In this regard, F. concentricum showed yellow-white, abundant, densely lanose to velutinous aerial hyphae with concentric rings on the PDA. Also, the colonies produced mainly 3-5-septate, naviculate to fusiform, slender macroconidia (Sporodochial conidia) with beaked apical and foot-shaped basal cells. Microconidia (aerial conidia) were also obovoid to fusoid, predominantly with no septa, but occasionally with 1 septum, and borne on mono or poly-phialides found in the aerial mycelia. However, chlamydospores were not observed. On the CLA, orange sporodochia were found (Figure 2).

On the PDA, F. curvatum formed abundant floccose aerial mycelium with pale rosy white hue. Microconidia were also hyaline, ellipsoidal to falcate, 0-1-septate, and bore forming small false heads (i.e., short unbranded conidiophores) on the tips of the phialides. Besides, macroconidia were hyaline, 2-4-septate, banana-shaped, with blunt to papillate apical and blunt basal cells. Also, chlamydospores were not observed, and orange sporodochia formed on the carnation leave (Figure 2).

The F. fujikuroi colonies on the PDA consisted of floccose white aerial mycelia that became gray-violet or magenta with age, lacking chlamydospores. Notably, some swollen cells could develop in the hyphae and superficially appear chlamydospores or pseudochlamydospores. Aerial conidia were also oval-shaped with a flattened base and 0-1-septate on the CLA. The long, slender, usually 3–6-septate macroconidia further proliferated on the monophialides of the branched conidiophores in the sporodochia. Moreover, the pale orange sporodochia was sparsely produced on the CLA (Figure 2).

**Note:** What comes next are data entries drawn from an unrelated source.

(** * SqStream: a duplex stream over an SQS queue (src/index.js)

    The adapter is a Node.js [Duplex] stream.  Its code is a set of callbacks
    run by the event loop: every [setImmediate], [setInterval] and SQS request
    registers a callback that runs later, in an order chosen by the
    environment.  The embedding keeps that structure:

    - the object's fields are a record;
    - every registered callback is a [task] in a pool carried by the state
      (the closures of the source, defunctionalised: a task holds the
      variables its closure captures);
    - one [input] is one turn of the event loop: a call made by the stream
      machinery ([_read], [_write], the 'prefinish' event), or one pending
      callback being run, together with the reply of the queue service when
      the callback is the completion of a request;
    - everything the adapter does to the outside world (push, emit, the
      write callback, the requests it sends, the settlement of the promises
      it returns) is appended to a log, [out], in the order it happens.

    The Q library runs a callback chained on a promise in a later tick than
    the one that settles the promise.  A chained callback that reads and
    writes none of the fields the adapter changes (it sends a request with
    the arguments it has captured, pushes the batch it has captured, or
    settles the next promise) is run here in the turn that settles the
    promise: no other callback can tell the difference.  A chained callback
    that reads or writes such a field is a turn of its own: handleMessages
    (the turn [ReceiveDone]; the arrival of the reply itself touches
    nothing) and the [.fin] that decrements the counter ([Tick FinAck]). *)

From Stdlib Require Import ZArith List String Ascii Bool Lia DecimalString
  DecimalNat.
From Stdlib Require Finite.
Import ListNotations.

Local Open Scope string_scope.
Local Open Scope Z_scope.
Local Open Scope list_scope.

(** ** Data *)

(** A message as [receiveMessage] returns it. *)
Module Message.
Record t : Set := make
  { MessageId : string; ReceiptHandle : string; Body : string }.
End Message.

(** An entry of a [deleteMessageBatch] request. *)
Module DeleteEntry.
Record t : Set := make { Id : string; ReceiptHandle : string }.
End DeleteEntry.

(** An entry of a [sendMessageBatch] request. *)
Module SendEntry.
Record t : Set := make { Id : string; MessageBody : string }.
End SendEntry.

(** An error object of the SDK; only its identity matters. *)
Definition error : Set := string.

(** What [_write] can be given (objectMode, decodeStrings: false).  The
    conversions to text are library functions of the platform; each
    constructor carries the text its conversion yields. *)
Inductive chunk : Set :=
| Str (s : string)            (* typeof message === 'string' *)
| Buf (decoded : string)      (* Buffer.isBuffer: message.toString() *)
| Obj (json : string)         (* Object(message) === message: JSON.stringify *)
| Prim (text : string).       (* anything else: message.toString() *)

(** Strings are sequences of bytes (UTF-8), so [Buffer.byteLength] is the
    length. *)
Definition byteLength (s : string) : Z := Z.of_nat (String.length s).

(** Truthiness of a JavaScript string: only the empty string is falsy. *)
Definition truthy (s : string) : bool := negb (String.eqb s "").

(** [idx.toString()] for an array index. *)
Definition toString (idx : nat) : string :=
  NilZero.string_of_uint (Nat.to_uint idx).

(** ** Pending callbacks *)

(** Who called [getUrl], that is what is chained on its promise. *)
Inductive url_cont : Set :=
| ThenReceive                       (* getMessages *)
| ThenDelete (messages : list Message.t) (entries : list DeleteEntry.t)
                                    (* deleteMessages *)
| ThenSend (entries : list SendEntry.t).
                                    (* processWrites *)

Inductive task : Set :=
| ImmGetUrl (k : url_cont)          (* the setImmediate of getUrl *)
| ReqGetQueueUrl (k : url_cont)     (* sqs.getQueueUrl in flight *)
| ReqReceive (url : string)         (* sqs.receiveMessage in flight *)
| ImmDelete (messages : list Message.t)
                                    (* the setImmediate of deleteMessages *)
| ReqDelete (url : string) (entries : list DeleteEntry.t)
            (messages : list Message.t)
                                    (* sqs.deleteMessageBatch in flight *)
| FinAck                            (* the .fin of handleMessages *)
| ImmResolveFalse                   (* setImmediate(deferred.resolve(false)) *)
| DrainTimer                        (* the setInterval of handleMessages *)
| ReqSend (url : string) (entries : list SendEntry.t)
                                    (* sqs.sendMessageBatch in flight *)
| WriteTimer (message : string) (cb : nat).
                                    (* the setInterval of _write *)

(** ** The log of effects *)

Inductive event : Set :=
| Push (m : Message.t)              (* this.push(message) *)
| PushNull                          (* this.push(null) *)
| EmitError (e : error)             (* this.emit('error', err) *)
| WriteCallback (cb : nat) (buffered : list string)
    (* callback() of write number cb; [buffered] is _pendingWrites as the
       callback finds it *)
| CallGetQueueUrl (QueueName : string)
| CallReceiveMessage (QueueUrl : string) (MaxNumberOfMessages : Z)
                     (VisibilityTimeout : Z)
| CallDeleteMessageBatch (QueueUrl : string) (Entries : list DeleteEntry.t)
| CallSendMessageBatch (QueueUrl : string) (Entries : list SendEntry.t)
| UrlResolved (k : url_cont) (url : string)   (* getUrl's promise resolved *)
| UrlRejected (k : url_cont) (e : error)      (* getUrl's promise rejected *)
| HandleResolved (b : bool)         (* handleMessages' promise resolved *)
| HandleRejected (e : error).       (* handleMessages' promise rejected *)

(** ** The object *)

Record SqStream : Set := mkSqStream
  { _queueName : string;
    maxMessageSize : Z;
    maxMessagesPerSend : Z;
    maxMessagesPerGet : Z;
    visibilityTimeout : Z;
    _queueUrl : option string;      (* null, or the cached URL *)
    _inFlightAcks : Z;
    _waitingToEnd : bool;
    _pendingWrites : list string;
    _sendingMessages : bool;
    tasks : list task;              (* callbacks registered and not yet run *)
    out : list event }.             (* effects so far, oldest first *)

(** The constructor. *)
Definition new (queueName : string) : SqStream :=
  {| _queueName := queueName;
     maxMessageSize := 262144;
     maxMessagesPerSend := 10;
     maxMessagesPerGet := 10;
     visibilityTimeout := 30;
     _queueUrl := None;
     _inFlightAcks := 0;
     _waitingToEnd := false;
     _pendingWrites := [];
     _sendingMessages := false;
     tasks := [];
     out := [] |}.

The F. nirenbergiae colonies were pale vinaceous to burly-wood color, with abundant flocculent aerial hyphae on the PDA. Sporodochial conidia also formed small false heads on the tips of the phialides, lucid, oval to falcate with 0-1-septa. As well, macroconidia were hyaline, generally 3-septate, and in the shape of crescents or sickles with an attenuated to semi-papillate, curved apical and foot-shaped basal cells. The globose to spherical, aseptate chlamydospores were further produced terminally or intercalary. The aerial mycelium also formed abundantly bright orange sporodochia on the CLA (Figure 2).

The aerial mycelia of F. stilboides strains were cottony, velvety, reddish orange to maroon on the PDA. The aerial conidia were also long, cylindrical, smooth-walled, 3-5-septate, straight to almost slightly flexuous in the center and sharpened at the apices with marked foot-shaped cells. Moreover, formation of orange sporodochia was observed on CLA. The microconidia were typically obovoid to elliptical and 0-1-septate, and chlamydospores were present (Figure 2).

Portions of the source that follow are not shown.